Proton-pumping nicotinamide nucleotide transhydrogenase from Escherichia coli contains three domains: the hydrophilic domains I and III harbor the binding sites for NAD(H) and NADP(H), respectively, and domain II represents the membrane-spanning region. Proton translocation involves primarily domain II but possibly also domain III, which contains the essential betaAsp392 residue. In the present investigation, the major portions of domain I (EcTHSalpha1 and EcTHSalpha2) and domain III (EcTHSbeta1) were overexpressed in E. coli and purified therefrom. EcTHSbeta1 was purified mainly in its holoform containing approximately 95% NADP+ and 5% NADPH. When combined, EcTHSalpha1/EcTHSalpha2 and EcTHSbeta1 were catalytically active, indicating native-like structures. Due to the lack of structural information and its possible role in proton pumping, EcTHSbeta1 was primarily characterized.

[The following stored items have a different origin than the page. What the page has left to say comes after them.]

(** * crx-fetch: the CRX header stripper and the ZIP central-directory extractor

    A shallow embedding of [extractCrxToFolder] and
    [parseZipCentralDirectory] of [src/index.js], with the Node.js services
    they call ([Buffer] reads, [path], [fs], [zlib]) modelled next to them,
    followed by the properties of the specification. *)

From Stdlib Require Import ZArith Lia List Bool Ascii String.
From Stdlib.Strings Require Import Byte.
From stdpp Require Import base option list gmap.
Import ListNotations.

Local Open Scope Z_scope.

(* ===================================================================== *)
(** * Bytes and buffers *)
(* ===================================================================== *)

(** A [Buffer] is a sequence of octets. *)
Abbreviation buffer := (list byte).

Definition byte_val (b : byte) : Z := Z.of_N (Byte.to_N b).

(** The octet congruent to [z] modulo 256. *)
Definition byte_of_Z (z : Z) : byte :=
  match Byte.of_N (Z.to_N (z mod 256)) with
  | Some b => b
  | None => x00
  end.

Definition bytes_of (zs : list Z) : buffer := map byte_of_Z zs.

(** [buf.length] *)
Definition blen (buf : buffer) : Z := Z.of_nat (length buf).

(** Little-endian value of a run of octets. *)
Fixpoint le_value (bs : buffer) : Z :=
  match bs with
  | [] => 0
  | b :: bs' => byte_val b + 256 * le_value bs'
  end.

(** Little-endian encoding of [z] on [n] octets (wrapping modulo 256^n). *)
Fixpoint le_bytes (n : nat) (z : Z) : buffer :=
  match n with
  | O => []
  | S n' => byte_of_Z z :: le_bytes n' (z / 256)
  end.

(** JavaScript strings, as the sequence of their code points. *)
Abbreviation jsstring := (list Z).

Definition js_of_ascii (s : string) : jsstring :=
  map (fun a => Z.of_N (Ascii.N_of_ascii a)) (String.list_ascii_of_string s).

Definition buf_of_ascii (s : string) : buffer :=
  map Ascii.byte_of_ascii (String.list_ascii_of_string s).

(* ===================================================================== *)
(** * Failures *)
(* ===================================================================== *)

(** What the [fs] calls raise: the [errno] of the system call, or Node's
    own [ERR_INVALID_ARG_VALUE] for a path that holds a null character. *)
Inductive fs_errno :=
  | EEXIST | ENOTDIR | EISDIR | ENOENT | ENAMETOOLONG
  | ERR_INVALID_ARG_VALUE.

(** What a [throw] of the program carries.  The first nine are the
    failures the program raises itself or lets [zlib] raise; [RangeError]
    is Node's [ERR_OUT_OF_RANGE] of an out-of-bounds [Buffer] read, and
    [FsError] a failed [fs] call. *)
Inductive error :=
  | InvalidMagic
  | UnsupportedVersion (version : Z)
  | MalformedHeader
  | DirectoryNotFound
  | DirectoryOutOfRange
  | DirectorySignatureMismatch (ptr : Z)
  | LocalHeaderSignatureMismatch (lhPtr : Z) (filename : jsstring)
  | UnsupportedCompressionMethod (method : Z) (filename : jsstring)
  | DecompressionFailed
  | RangeError (offset : Z)
  | FsError (code : fs_errno).

Inductive result (A : Type) :=
  | Ok (a : A)
  | Err (e : error).
Arguments Ok {A} a.
Arguments Err {A} e.

Definition bind {A B} (r : result A) (k : A -> result B) : result B :=
  match r with
  | Ok a => k a
  | Err e => Err e
  end.

Notation "'let*' x ':=' r 'in' k" := (bind r (fun x => k))
  (at level 10, x pattern, r at level 100, k at level 200).

(** The failures of the specification's taxonomy. *)
Definition in_taxonomy (e : error) : bool :=
  match e with
  | RangeError _ | FsError _ => false
  | _ => true
  end.

(* ===================================================================== *)
(** * [Buffer] methods *)
(* ===================================================================== *)

(** [buf.slice(start, end)] for [0 <= start <= end]: clamped to the buffer. *)
Definition slice (buf : buffer) (start stop : Z) : buffer :=
  take (Z.to_nat (stop - start)) (drop (Z.to_nat start) buf).

(** [buf.slice(start)] *)
Definition slice_from (buf : buffer) (start : Z) : buffer :=
  drop (Z.to_nat start) buf.

Definition in_bounds (buf : buffer) (offset size : Z) : bool :=
  (0 <=? offset) && (offset + size <=? blen buf).

(** [buf.readUInt32LE(offset)]: throws when the four octets are not all
    inside the buffer. *)
Definition readUInt32LE (buf : buffer) (offset : Z) : result Z :=
  if in_bounds buf offset 4
  then Ok (le_value (slice buf offset (offset + 4)))
  else Err (RangeError offset).

(** [buf.readUInt16LE(offset)] *)
Definition readUInt16LE (buf : buffer) (offset : Z) : result Z :=
  if in_bounds buf offset 2
  then Ok (le_value (slice buf offset (offset + 2)))
  else Err (RangeError offset).

(** ** UTF-8 decoding, [buf.toString("utf8", start, end)]

    The decoder of the Encoding standard: a malformed sequence yields
    U+FFFD and decoding resumes at the octet that broke it. *)

Inductive utf8_lead :=
  | LeadAscii (c : Z)
  | LeadMulti (cp : Z) (needed : nat) (lower upper : Z)
  | LeadBad.

Definition utf8_classify (b : Z) : utf8_lead :=
  if b <=? 0x7F then LeadAscii b
  else if (0xC2 <=? b) && (b <=? 0xDF) then LeadMulti (Z.land b 0x1F) 1 0x80 0xBF
  else if (0xE0 <=? b) && (b <=? 0xEF) then
    LeadMulti (Z.land b 0xF) 2
      (if b =? 0xE0 then 0xA0 else 0x80) (if b =? 0xED then 0x9F else 0xBF)
  else if (0xF0 <=? b) && (b <=? 0xF4) then
    LeadMulti (Z.land b 0x7) 3
      (if b =? 0xF0 then 0x90 else 0x80) (if b =? 0xF4 then 0x8F else 0xBF)
  else LeadBad.

Definition replacement_char : Z := 0xFFFD.

(** [st] is [None] between characters, and [Some (cp, needed, lower, upper)]
    inside a multi-octet sequence. *)
Fixpoint utf8_decode_from (st : option (Z * nat * Z * Z)) (bs : buffer)
  : jsstring :=
  match bs with
  | [] => match st with None => [] | Some _ => [replacement_char] end
  | b :: rest =>
      let start :=
        match utf8_classify (byte_val b) with
        | LeadAscii c => c :: utf8_decode_from None rest
        | LeadMulti cp n lo hi => utf8_decode_from (Some (cp, n, lo, hi)) rest
        | LeadBad => replacement_char :: utf8_decode_from None rest
        end in
      match st with
      | None => start
      | Some (cp, needed, lo, hi) =>
          if (lo <=? byte_val b) && (byte_val b <=? hi) then
            let cp' := Z.lor (Z.shiftl cp 6) (Z.land (byte_val b) 0x3F) in
            match needed with
            | S (S n) => utf8_decode_from (Some (cp', S n, 0x80, 0xBF)) rest
            | _ => cp' :: utf8_decode_from None rest
            end
          else replacement_char :: start
      end
  end.

Definition utf8_decode (bs : buffer) : jsstring := utf8_decode_from None bs.

(** [buf.toString("utf8", start, end)] for [0 <= start <= end] *)
Definition toString_utf8 (buf : buffer) (start stop : Z) : jsstring :=
  utf8_decode (slice buf start stop).

(** [s.endsWith("/")] *)
Definition endsWith_slash (s : jsstring) : bool :=
  match last s with
  | Some c => c =? 47
  | None => false
  end.

(* ===================================================================== *)
(** * [path] (POSIX flavour) *)
(* ===================================================================== *)

Definition slash : Z := 47.
Definition dot : jsstring := [46].
Definition dotdot : jsstring := [46; 46].

Definition jsstring_eqb (a b : jsstring) : bool := bool_decide (a = b).

(** The pieces of [s] between its separators. *)
Fixpoint split_slash (s : jsstring) : list jsstring :=
  match s with
  | [] => [[]]
  | c :: s' =>
      if c =? slash then [] :: split_slash s'
      else match split_slash s' with
           | seg :: segs => (c :: seg) :: segs
           | [] => [[c]]
           end
  end.

Fixpoint join_slash (segs : list jsstring) : jsstring :=
  match segs with
  | [] => []
  | [seg] => seg
  | seg :: segs' => seg ++ slash :: join_slash segs'
  end.

(** One step of Node's [normalizeString]: [res] holds the segments kept so
    far, last one first. *)
Definition normalize_step (allowAboveRoot : bool) (res : list jsstring)
    (seg : jsstring) : list jsstring :=
  if jsstring_eqb seg [] || jsstring_eqb seg dot then res
  else if jsstring_eqb seg dotdot then
    match res with
    | top :: res' =>
        if jsstring_eqb top dotdot
        then (if allowAboveRoot then dotdot :: res else res)
        else res'
    | [] => if allowAboveRoot then [dotdot] else []
    end
  else seg :: res.

Definition normalize_segments (allowAboveRoot : bool) (segs : list jsstring)
  : list jsstring :=
  rev (fold_left (normalize_step allowAboveRoot) segs []).

Definition is_absolute (p : jsstring) : bool :=
  match p with
  | c :: _ => c =? slash
  | [] => false
  end.

(** [path.normalize(p)] *)
Definition path_normalize (p : jsstring) : jsstring :=
  match p with
  | [] => dot
  | _ =>
      let isAbsolute := is_absolute p in
      let trailingSeparator := endsWith_slash p in
      let body :=
        join_slash (normalize_segments (negb isAbsolute) (split_slash p)) in
      match body with
      | [] =>
          if isAbsolute then [slash]
          else if trailingSeparator then dot ++ [slash] else dot
      | _ =>
          (if isAbsolute then [slash] else []) ++ body
            ++ (if trailingSeparator then [slash] else [])
      end
  end.

(** [path.join(a, b)]: the non-empty arguments joined by a separator, then
    normalised. *)
Definition path_join (a b : jsstring) : jsstring :=
  match a, b with
  | [], [] => dot
  | [], _ => path_normalize b
  | _, [] => path_normalize a
  | _, _ => path_normalize (a ++ slash :: b)
  end.

(** [path.dirname(p)]: [p] up to the separator run that precedes its last
    segment.  [dirname_rev] works on the reversed path without its first
    character and returns the reversed prefix, [None] when no separator is
    followed by a segment. *)
Fixpoint dirname_rev (matchedSlash : bool) (r : jsstring)
  : option jsstring :=
  match r with
  | [] => None
  | c :: r' =>
      if c =? slash then
        if matchedSlash then dirname_rev true r' else Some r'
      else dirname_rev false r'
  end.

Substrate-binding characteristics and conformational changes were investigated by fluorescence and CD. Fluorescence arising from the single betaTrp415 of EcTHSbeta1 was quenched upon binding of NADPH by resonance energy transfer, an effect that provides an important tool for investigating substrate interactions with this domain and the determination of Kd values. The apparent relative binding affinity for NADPH was found to be about 50 times higher than that for NADP+. Circular dichroism was used to estimate secondary structure content and for conformational analysis of EcTHSbeta1 in the absence and presence of added substrates at various temperatures. Results show that domain III complexed with NADPH or NADP+ adopts different conformations. Isoelectric focusing and native gel electrophoresis experiments support this finding. It is proposed that these structural differences play a central role in a conformationally-driven proton pump mechanism of the intact enzyme.